Monday, May 20, 2019

No. 313: Long-Term Care Insurance and More on the Upcoming Hearing before the Virginia Bureau of Insurance

In No. 310 (April 22, 2019), I wrote about the May 21 public hearing to be held by the Virginia Bureau of Insurance (Bureau) on the subject of long-term care (LTC) insurance premium increase requests filed by many companies. April 22 was the deadline for filing public comments in advance of the hearing. On that date, I filed No. 310 as my comment. The Bureau posted on its website all the comments it received from the public, as well as information about the LTC insurance premium increase requests filed by many companies. This follow-up post is based on my review of the material posted on the Bureau's website.

Recent Bureau Approvals
The Bureau recently approved some substantial premium increase requests affecting substantial numbers of policyholders. Here are the companies and, in parentheses, the approved average premium increases expressed as percentages and the numbers of policyholders affected by the increases: American Fidelity Assurance (3%, 92), Jackson National Life (15%, 47), Kanawah Insurance (two plans) (48% and 44%, 1,204), Lincoln Benefit Life (35%, 257), Lincoln National Life (60%, 74), Mutual of Omaha (27%, 1,551), Northwestern Long Term Care (two plans) (28% and 27%, 2,710), Provident Life & Accident (102%, 734), RiverSource Life (35%, 1,305), Senior Health Insurance of Pennsylvania (25.0%, 633), and Virginia Insurance Guaranty Association (32%, 4,121).

Number of Comments
My tabulation suggests the Bureau received 177 comments from the public.
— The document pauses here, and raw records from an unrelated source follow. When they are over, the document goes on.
(* ===== verification/Property.v ===== *)
(** * MQTT v5 properties

    protocol/packet/property_id.hpp, impl/validate_property.hpp,
    detail/base_property.hpp, impl/property.hpp and impl/property_variant.ipp:
    the 27 property classes, the locations they are allowed in, how they are
    built from values, serialized and parsed.

    [as::buffer(&id_, 1)] takes the first byte of an [int]; the model has the
    identifier in it, as on a little-endian host. *)
From S2P Require Import Prelude Boost Utf8 Wire Error.

Module property_id.
Inductive id :=
| payload_format_indicator | message_expiry_interval | content_type | response_topic
| correlation_data | subscription_identifier | session_expiry_interval
| assigned_client_identifier | server_keep_alive | authentication_method
| authentication_data | request_problem_information | will_delay_interval
| request_response_information | response_information | server_reference | reason_string
| receive_maximum | topic_alias_maximum | topic_alias | maximum_qos | retain_available
| user_property | maximum_packet_size | wildcard_subscription_available
| subscription_identifier_available | shared_subscription_available.

Definition value (i : id) : Z :=
  match i with
  | payload_format_indicator => 1 | message_expiry_interval => 2 | content_type => 3
  | response_topic => 8 | correlation_data => 9 | subscription_identifier => 11
  | session_expiry_interval => 17 | assigned_client_identifier => 18 | server_keep_alive => 19
  | authentication_method => 21 | authentication_data => 22 | request_problem_information => 23
  | will_delay_interval => 24 | request_response_information => 25 | response_information => 26
  | server_reference => 28 | reason_string => 31 | receive_maximum => 33
  | topic_alias_maximum => 34 | topic_alias => 35 | maximum_qos => 36 | retain_available => 37
  | user_property => 38 | maximum_packet_size => 39 | wildcard_subscription_available => 40
  | subscription_identifier_available => 41 | shared_subscription_available => 42
  end.

Definition all : list id :=
  [payload_format_indicator; message_expiry_interval; content_type; response_topic;
   correlation_data; subscription_identifier; session_expiry_interval;
   assigned_client_identifier; server_keep_alive; authentication_method;
   authentication_data; request_problem_information; will_delay_interval;
   request_response_information; response_information; server_reference; reason_string;
   receive_maximum; topic_alias_maximum; topic_alias; maximum_qos; retain_available;
   user_property; maximum_packet_size; wildcard_subscription_available;
   subscription_identifier_available; shared_subscription_available].

(** [static_cast<property::id>(buf.front())]; [None] is a value that is not
    an enumerator, which [validate_property] refuses everywhere *)
Definition of_byte (b : byte) : option id := List.find (fun i => value i =? u8 b) all.

Definition byte_of (i : id) : byte := to_byte (value i).

Lemma of_byte_of i : of_byte (byte_of i) = Some i.
Proof. by destruct i; vm_compute. Qed.

Lemma of_byte_Some b i : of_byte b = Some i -> b = byte_of i.
Proof.
  intros H. apply find_some in H as [_ H]. apply u8_inj. unfold byte_of.
  rewrite u8_to_byte_small by (by destruct i; simpl). lia.
Qed.
End property_id.

Module property_location.
Inductive location :=
| connect | will | connack | publish | puback | pubrec | pubrel | pubcomp
| subscribe | suback | unsubscribe | unsuback | disconnect | auth.
End property_location.

Definition validate_property (loc : property_location.location) (i : property_id.id) : bool :=
  match loc with
  | property_location.connect =>
    match i with
    | property_id.session_expiry_interval | property_id.authentication_method
    | property_id.authentication_data | property_id.request_problem_information
    | property_id.request_response_information | property_id.receive_maximum
    | property_id.topic_alias_maximum | property_id.user_property
    | property_id.maximum_packet_size => true
    | _ => false
    end
  | property_location.will =>
    match i with
    | property_id.payload_format_indicator | property_id.message_expiry_interval
    | property_id.content_type | property_id.response_topic | property_id.correlation_data
    | property_id.will_delay_interval | property_id.user_property => true
    | _ => false
    end
  | property_location.connack =>
    match i with
    | property_id.session_expiry_interval | property_id.assigned_client_identifier
    | property_id.server_keep_alive | property_id.authentication_method
    | property_id.authentication_data | property_id.response_information
    | property_id.server_reference | property_id.reason_string | property_id.receive_maximum
    | property_id.topic_alias_maximum | property_id.maximum_qos | property_id.retain_available
    | property_id.user_property | property_id.maximum_packet_size
    | property_id.wildcard_subscription_available | property_id.subscription_identifier_available
    | property_id.shared_subscription_available => true
    | _ => false
    end
  | property_location.publish =>
    match i with
    | property_id.payload_format_indicator | property_id.message_expiry_interval
    | property_id.content_type | property_id.response_topic | property_id.correlation_data
    | property_id.subscription_identifier | property_id.topic_alias
    | property_id.user_property => true
    | _ => false
    end
  | property_location.puback | property_location.pubrec | property_location.pubrel
  | property_location.pubcomp | property_location.suback | property_location.unsuback =>
    match i with
    | property_id.reason_string | property_id.user_property => true
    | _ => false
    end
  | property_location.subscribe =>
    match i with
    | property_id.subscription_identifier | property_id.user_property => true
    | _ => false
    end
  | property_location.unsubscribe =>
    match i with
    | property_id.user_property => true
    | _ => false
    end
  | property_location.disconnect =>
    match i with
    | property_id.session_expiry_interval | property_id.server_reference
    | property_id.reason_string | property_id.user_property => true
    | _ => false
    end
  | property_location.auth =>
    match i with
    | property_id.authentication_method | property_id.authentication_data
    | property_id.reason_string | property_id.user_property => true
    | _ => false
    end
  end.

(** ** The property classes

    A class derives from one of four bases: [n_bytes_property] has [buf_],
    [binary_property] and [string_property] a two byte length and the
    content, [variable_property] an encoded variable byte integer;
    [user_property] has two [len_str]. *)
Definition n_bytes_property := list byte.
Record binary_property := mk_binary { length_ : list byte; buf_ : list byte }.
Definition variable_property := list byte.
Record len_str := mk_len_str { len : list byte; buf : list byte }.

Inductive property_variant :=
| payload_format_indicator (p : n_bytes_property)
| message_expiry_interval (p : n_bytes_property)
| content_type (p : binary_property)
| response_topic (p : binary_property)
| correlation_data (p : binary_property)
| subscription_identifier (p : variable_property)
| session_expiry_interval (p : n_bytes_property)
| assigned_client_identifier (p : binary_property)
| server_keep_alive (p : n_bytes_property)
| authentication_method (p : binary_property)
| authentication_data (p : binary_property)
| request_problem_information (p : n_bytes_property)
| will_delay_interval (p : n_bytes_property)
| request_response_information (p : n_bytes_property)
| response_information (p : binary_property)
| server_reference (p : binary_property)
| reason_string (p : binary_property)
| receive_maximum (p : n_bytes_property)
| topic_alias_maximum (p : n_bytes_property)
| topic_alias (p : n_bytes_property)
| maximum_qos (p : n_bytes_property)
| retain_available (p : n_bytes_property)
| user_property (key_ val_ : len_str)
| maximum_packet_size (p : n_bytes_property)
| wildcard_subscription_available (p : n_bytes_property)
| subscription_identifier_available (p : n_bytes_property)
| shared_subscription_available (p : n_bytes_property).

#[export] Instance binary_property_eq_dec : EqDecision binary_property.
Proof. solve_decision. Defined.
#[export] Instance len_str_eq_dec : EqDecision len_str.
Proof. solve_decision. Defined.
#[export] Instance property_variant_eq_dec : EqDecision property_variant.
Proof. solve_decision. Defined.

(** The member functions of [property_variant]. *)
Module pv.
Definition id (pv : property_variant) : property_id.id :=
match pv with
| payload_format_indicator _ => property_id.payload_format_indicator
| message_expiry_interval _ => property_id.message_expiry_interval
| content_type _ => property_id.content_type
| response_topic _ => property_id.response_topic
| correlation_data _ => property_id.correlation_data
| subscription_identifier _ => property_id.subscription_identifier
| session_expiry_interval _ => property_id.session_expiry_interval
| assigned_client_identifier _ => property_id.assigned_client_identifier
| server_keep_alive _ => property_id.server_keep_alive
| authentication_method _ => property_id.authentication_method
| authentication_data _ => property_id.authentication_data
| request_problem_information _ => property_id.request_problem_information
| will_delay_interval _ => property_id.will_delay_interval
| request_response_information _ => property_id.request_response_information
| response_information _ => property_id.response_information
| server_reference _ => property_id.server_reference
| reason_string _ => property_id.reason_string
| receive_maximum _ => property_id.receive_maximum
| topic_alias_maximum _ => property_id.topic_alias_maximum
| topic_alias _ => property_id.topic_alias
| maximum_qos _ => property_id.maximum_qos
| retain_available _ => property_id.retain_available
| user_property _ _ => property_id.user_property
| maximum_packet_size _ => property_id.maximum_packet_size
| wildcard_subscription_available _ => property_id.wildcard_subscription_available
| subscription_identifier_available _ => property_id.subscription_identifier_available
| shared_subscription_available _ => property_id.shared_subscription_available
end.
I think the ten obscure public notices printed in newspapers around Virginia did not generate such a large number of comments. However, several articles about the hearing appeared in Virginia newspapers, and I think those articles prompted the large number of comments. One example is an excellent article entitled "Insurers now seeking huge increases in Virginians' premiums for long term care." The article, by reporter Dave Ress, appeared in the March 17, 2019 issue of the Daily Press (Newport News, VA).

Nature of the Comments
Many of the comments focused on the financial problems consumers are confronting because of increasing LTC insurance premiums. Many said that, when they purchased the insurance, they were not told the premiums would increase. Many said they were told that, if there were premium increases, the increases would be small and infrequent. Many expressed displeasure about being forced to absorb increases that were not their fault, but rather were caused by the companies' pricing errors. A few comments were from insurance agents who were upset because they had misled policyholders who trusted them.

Companies Identified
Seventy of the public comments did not identify the company with which the writer of the letter is or was a policyholder. Here are the 13 companies identified in 107 of the public comments, with the number of comments in parentheses: CNA Financial (2), CUNA Mutual (3), General Electric Capital (4), Genworth (36), John Hancock (44), Kanawha Insurance (3), Lincoln Benefit Life (1), Massachusetts Mutual (5), MetLife (3), Penn Treaty (2), TPM Life (1), Trustmark (1), and Unum (2).

Among the public comments, several of those who identified John Hancock as their company said they have coverage offered through the group LTC insurance program for federal government employees. I think many of the others who identified John Hancock without mentioning the group plan also have their coverage through the group plan.

There were two public comments that identified the company as the Virginia Life, Accident, and Sickness Insurance Guaranty Association. Those comments were references to Penn Treaty, where a court-ordered liquidation brought the Virginia Insurance Guaranty Association into the picture.

Most of the comments appear to have been from consumers. However, there were a few from agents, groups of agents, and other individuals writing on behalf of policyholders.

The ACLI/AHIP Letter
There were no comments from insurance companies. Instead, as usual, the companies hid behind their trade associations.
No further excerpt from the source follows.